Write out the data exactly from its first line onward, ending with the line in which "the engine as" appears.

*** Opening Task input ***

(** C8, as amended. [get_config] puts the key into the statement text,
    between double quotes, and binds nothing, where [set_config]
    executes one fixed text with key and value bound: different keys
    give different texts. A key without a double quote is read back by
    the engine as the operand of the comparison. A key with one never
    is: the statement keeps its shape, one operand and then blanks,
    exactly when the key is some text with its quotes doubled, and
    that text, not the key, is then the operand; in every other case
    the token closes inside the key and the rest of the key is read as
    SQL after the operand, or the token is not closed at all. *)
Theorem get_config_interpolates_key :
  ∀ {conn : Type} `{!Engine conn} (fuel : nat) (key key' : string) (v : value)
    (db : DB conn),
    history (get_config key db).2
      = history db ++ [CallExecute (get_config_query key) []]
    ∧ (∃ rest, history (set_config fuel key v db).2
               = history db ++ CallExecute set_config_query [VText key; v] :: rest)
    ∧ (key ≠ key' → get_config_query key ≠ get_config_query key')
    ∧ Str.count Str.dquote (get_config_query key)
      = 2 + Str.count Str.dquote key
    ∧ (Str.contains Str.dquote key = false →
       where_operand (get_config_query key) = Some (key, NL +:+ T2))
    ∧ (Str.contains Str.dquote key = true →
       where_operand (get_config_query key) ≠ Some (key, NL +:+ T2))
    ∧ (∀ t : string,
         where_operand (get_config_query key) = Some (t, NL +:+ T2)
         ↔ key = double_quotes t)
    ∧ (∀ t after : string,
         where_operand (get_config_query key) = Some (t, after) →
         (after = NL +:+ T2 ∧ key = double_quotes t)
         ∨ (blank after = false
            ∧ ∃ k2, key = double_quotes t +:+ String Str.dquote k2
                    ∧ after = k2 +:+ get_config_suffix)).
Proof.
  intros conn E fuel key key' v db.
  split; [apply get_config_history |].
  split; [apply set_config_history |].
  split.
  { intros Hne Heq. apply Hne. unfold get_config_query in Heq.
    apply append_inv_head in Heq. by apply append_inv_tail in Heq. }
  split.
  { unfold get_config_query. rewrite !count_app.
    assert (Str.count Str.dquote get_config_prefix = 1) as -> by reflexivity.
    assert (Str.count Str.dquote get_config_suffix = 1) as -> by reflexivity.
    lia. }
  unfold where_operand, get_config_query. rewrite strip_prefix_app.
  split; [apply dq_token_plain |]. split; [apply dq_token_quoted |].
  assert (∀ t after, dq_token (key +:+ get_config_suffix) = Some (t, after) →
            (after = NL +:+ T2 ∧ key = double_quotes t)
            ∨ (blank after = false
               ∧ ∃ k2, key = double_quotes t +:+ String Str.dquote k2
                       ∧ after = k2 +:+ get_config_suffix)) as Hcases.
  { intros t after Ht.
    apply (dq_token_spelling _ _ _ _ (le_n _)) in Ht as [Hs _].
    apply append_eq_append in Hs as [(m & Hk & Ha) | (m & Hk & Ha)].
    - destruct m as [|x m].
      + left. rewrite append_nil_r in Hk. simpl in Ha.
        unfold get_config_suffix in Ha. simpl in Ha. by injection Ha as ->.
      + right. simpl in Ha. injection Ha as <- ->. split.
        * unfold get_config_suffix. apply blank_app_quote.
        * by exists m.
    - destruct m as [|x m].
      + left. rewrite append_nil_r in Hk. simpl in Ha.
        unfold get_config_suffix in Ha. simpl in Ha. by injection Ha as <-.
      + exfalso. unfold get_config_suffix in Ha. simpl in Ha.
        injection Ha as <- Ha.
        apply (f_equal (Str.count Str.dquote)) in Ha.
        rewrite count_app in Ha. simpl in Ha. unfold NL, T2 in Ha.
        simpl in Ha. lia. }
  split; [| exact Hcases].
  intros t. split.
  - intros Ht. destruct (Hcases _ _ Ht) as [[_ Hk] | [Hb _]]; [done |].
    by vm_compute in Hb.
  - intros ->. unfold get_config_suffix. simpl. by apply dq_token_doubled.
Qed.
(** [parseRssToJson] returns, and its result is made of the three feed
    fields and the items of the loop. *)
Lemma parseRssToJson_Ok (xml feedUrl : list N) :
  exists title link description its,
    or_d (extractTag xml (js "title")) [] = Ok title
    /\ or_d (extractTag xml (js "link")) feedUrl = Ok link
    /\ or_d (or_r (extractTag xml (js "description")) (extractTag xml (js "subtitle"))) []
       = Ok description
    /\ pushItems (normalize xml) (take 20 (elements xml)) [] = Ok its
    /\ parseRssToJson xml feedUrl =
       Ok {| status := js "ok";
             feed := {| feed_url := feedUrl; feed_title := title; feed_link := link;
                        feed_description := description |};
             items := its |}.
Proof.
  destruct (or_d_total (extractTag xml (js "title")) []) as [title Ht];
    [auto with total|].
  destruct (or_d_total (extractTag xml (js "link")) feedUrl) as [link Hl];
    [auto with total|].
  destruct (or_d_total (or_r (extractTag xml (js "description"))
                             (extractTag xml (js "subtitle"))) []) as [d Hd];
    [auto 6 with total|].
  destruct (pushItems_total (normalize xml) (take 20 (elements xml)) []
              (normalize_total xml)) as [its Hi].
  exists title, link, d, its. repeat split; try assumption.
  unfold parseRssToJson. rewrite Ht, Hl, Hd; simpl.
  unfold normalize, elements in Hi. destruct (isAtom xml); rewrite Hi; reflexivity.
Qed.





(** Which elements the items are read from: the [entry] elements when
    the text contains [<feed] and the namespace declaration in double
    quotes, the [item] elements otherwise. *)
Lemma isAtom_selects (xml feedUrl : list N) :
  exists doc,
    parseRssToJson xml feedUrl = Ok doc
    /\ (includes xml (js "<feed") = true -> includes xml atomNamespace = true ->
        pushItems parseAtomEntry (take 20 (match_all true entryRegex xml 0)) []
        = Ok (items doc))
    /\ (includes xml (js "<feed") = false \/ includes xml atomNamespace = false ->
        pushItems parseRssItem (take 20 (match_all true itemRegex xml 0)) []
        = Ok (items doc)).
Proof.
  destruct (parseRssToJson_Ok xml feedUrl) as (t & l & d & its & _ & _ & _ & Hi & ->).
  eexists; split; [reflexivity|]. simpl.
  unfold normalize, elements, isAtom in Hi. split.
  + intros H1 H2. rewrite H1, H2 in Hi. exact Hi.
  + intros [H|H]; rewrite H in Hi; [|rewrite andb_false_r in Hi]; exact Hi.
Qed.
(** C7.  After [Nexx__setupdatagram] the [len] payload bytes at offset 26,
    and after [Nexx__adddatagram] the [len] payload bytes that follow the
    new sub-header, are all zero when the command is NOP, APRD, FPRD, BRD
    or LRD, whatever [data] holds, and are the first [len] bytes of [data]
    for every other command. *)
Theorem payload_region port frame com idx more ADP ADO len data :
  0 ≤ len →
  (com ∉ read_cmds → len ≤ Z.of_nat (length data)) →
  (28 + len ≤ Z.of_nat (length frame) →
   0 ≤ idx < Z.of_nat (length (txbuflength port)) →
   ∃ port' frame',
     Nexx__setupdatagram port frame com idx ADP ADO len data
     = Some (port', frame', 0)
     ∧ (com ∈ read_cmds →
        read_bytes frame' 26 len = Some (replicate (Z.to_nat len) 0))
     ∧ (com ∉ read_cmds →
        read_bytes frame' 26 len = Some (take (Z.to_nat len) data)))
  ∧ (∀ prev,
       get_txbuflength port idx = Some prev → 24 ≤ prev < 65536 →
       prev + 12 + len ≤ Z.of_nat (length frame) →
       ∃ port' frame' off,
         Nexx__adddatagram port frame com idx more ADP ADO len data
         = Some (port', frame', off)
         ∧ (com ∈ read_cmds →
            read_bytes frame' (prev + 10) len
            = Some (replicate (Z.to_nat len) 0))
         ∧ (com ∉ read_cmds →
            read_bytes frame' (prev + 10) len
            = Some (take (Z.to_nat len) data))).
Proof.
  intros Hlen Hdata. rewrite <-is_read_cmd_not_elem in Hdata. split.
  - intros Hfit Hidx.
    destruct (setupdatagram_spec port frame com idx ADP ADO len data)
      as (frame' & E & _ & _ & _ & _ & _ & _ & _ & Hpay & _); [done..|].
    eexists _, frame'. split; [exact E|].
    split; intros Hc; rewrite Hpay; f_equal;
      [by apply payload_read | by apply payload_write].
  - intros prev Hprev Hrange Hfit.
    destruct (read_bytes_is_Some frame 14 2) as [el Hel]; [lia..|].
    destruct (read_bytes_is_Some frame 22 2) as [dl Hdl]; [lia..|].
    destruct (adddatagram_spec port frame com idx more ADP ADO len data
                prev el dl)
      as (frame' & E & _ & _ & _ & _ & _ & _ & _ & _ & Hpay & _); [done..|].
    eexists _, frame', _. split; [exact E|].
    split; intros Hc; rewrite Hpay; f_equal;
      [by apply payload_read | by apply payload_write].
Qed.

*** Closing Task input ***

Task solution:
(** C8, as amended. [get_config] puts the key into the statement text,
    between double quotes, and binds nothing, where [set_config]
    executes one fixed text with key and value bound: different keys
    give different texts. A key without a double quote is read back by
    the engine as the operand of the comparison. A key with one never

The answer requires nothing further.